Task details:
Copy every line from the records that holds the word "router".

Stored items:
(** * react-twitter-widgets: the widget mount controller and the event router

    A shallow embedding of [src/index.js].  The two hooks of the file,
    [useTwitterWidget] and [useTwitterEvents], are modelled as transition
    functions on explicit states: React state, the DOM under the mount point,
    the JavaScript heap of caller-owned objects, the module-level [HANDLERS]
    table and a trace of the calls made to the outside (callbacks, console,
    the third-party factory, the event bus). *)

From stdpp Require Import gmap strings list fin_maps.

Open Scope string_scope.
Open Scope nat_scope.

(** ** JavaScript values *)

Abbreviation loc := nat.

(** Values that flow through the hooks.  [VObj l] is a reference to the
    object stored at [l] in the heap; [VError m] is an [Error] object with
    message [m]. *)
Inductive JSVal :=
  | VUndefined
  | VNull
  | VBool (b : bool)
  | VNum (n : Z)
  | VStr (s : string)
  | VObj (l : loc)
  | VError (message : string).

#[global] Instance JSVal_eq_dec : EqDecision JSVal.
Proof. solve_decision. Defined.

(** [!v] is [negb (truthy v)]. *)
Definition truthy (v : JSVal) : bool :=
  match v with
  | VUndefined | VNull => false
  | VBool b => b
  | VNum n => negb (n =? 0)%Z
  | VStr s => negb (String.eqb s "")
  | VObj _ | VError _ => true
  end.

(** A function value is identified by a number; a missing callback prop is
    [None] ([undefined]). *)
Definition Callback := nat.

(** Calls that leave the module. *)
Inductive Effect :=
  | Invoke (f : Callback) (args : list JSVal)
  | ConsoleError (e : JSVal)
  | SetError (e : JSVal)
  | TwWidgetFactory
  | FactoryCall (name : string) (primary : JSVal) (el : nat) (options : JSVal).

#[global] Instance Effect_eq_dec : EqDecision Effect.
Proof. solve_decision. Defined.

(** [!id] for an id prop that is a string. *)
Definition id_truthy (id : string) : bool := negb (String.eqb id "").

(** ** The event router: [HANDLERS], [BASE_HANDLERS], [useTwitterEvents] *)

Module Events.

Inductive Kind := KTweet | KRetweet | KLike.

#[global] Instance Kind_eq_dec : EqDecision Kind.
Proof. solve_decision. Defined.

Definition kind_name (k : Kind) : string :=
  match k with
  | KTweet => "tweet"
  | KRetweet => "retweet"
  | KLike => "like"
  end.
(** * StockBot: a shallow embedding of the ticker refresh loop, the
    recommendation source wrappers, the price lookup and the chat router.

    Source files embedded here:
    - [live_ticker.py]   ([update_live_prices])
    - [recommender.py]   ([get_stockrecommendations], [get_sellrecommendations])
    - [fetch_stock.py]   ([get_current_price])
    - [app.py]           (the chat block under [if user_input:])

    Conventions.
    - Python [str] values are byte strings; [lower]/[upper] act on the ASCII
      letters, [split] on the ASCII white space characters.
    - Python floats are idealised as rationals ([Q]); [random.random()] is a
      stream of rationals in the half-open interval from 0 to 1.
    - A Python exception is a [Raise e] result; [try/except Exception] is a
      match on the result. *)

From Stdlib Require Import Ascii String QArith Lia Lqa.
From stdpp Require Import gmap strings list fin_maps.

#[export] Set Warnings "-clear-no-such-hyp".

Open Scope string_scope.
Open Scope list_scope.

(** ** Python values, exceptions and string primitives *)

Module Py.

Inductive exn :=
| KeyError | TypeError | AttributeError | ZeroDivisionError
| ConnectionError | JSONDecodeError | RuntimeError.

Inductive result (A : Type) :=
| Ok (a : A)
| Raise (e : exn).
Arguments Ok {A} a.
Arguments Raise {A} e.

(** The line feed character, written [\n] in the source. *)
Definition nl : string :=
  String (Ascii.Ascii false true false true false false false false) "".

Definition lower_ascii (c : ascii) : ascii :=
  let n := nat_of_ascii c in
  if (65 <=? n)%nat && (n <=? 90)%nat then ascii_of_nat (n + 32) else c.

Definition upper_ascii (c : ascii) : ascii :=
  let n := nat_of_ascii c in
  if (97 <=? n)%nat && (n <=? 122)%nat then ascii_of_nat (n - 32) else c.

Fixpoint smap (f : ascii -> ascii) (s : string) : string :=
  match s with
  | EmptyString => EmptyString
  | String c r => String (f c) (smap f r)
  end.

Result:
(** * react-twitter-widgets: the widget mount controller and the event router
(** ** The event router: [HANDLERS], [BASE_HANDLERS], [useTwitterEvents] *)
    recommendation source wrappers, the price lookup and the chat router.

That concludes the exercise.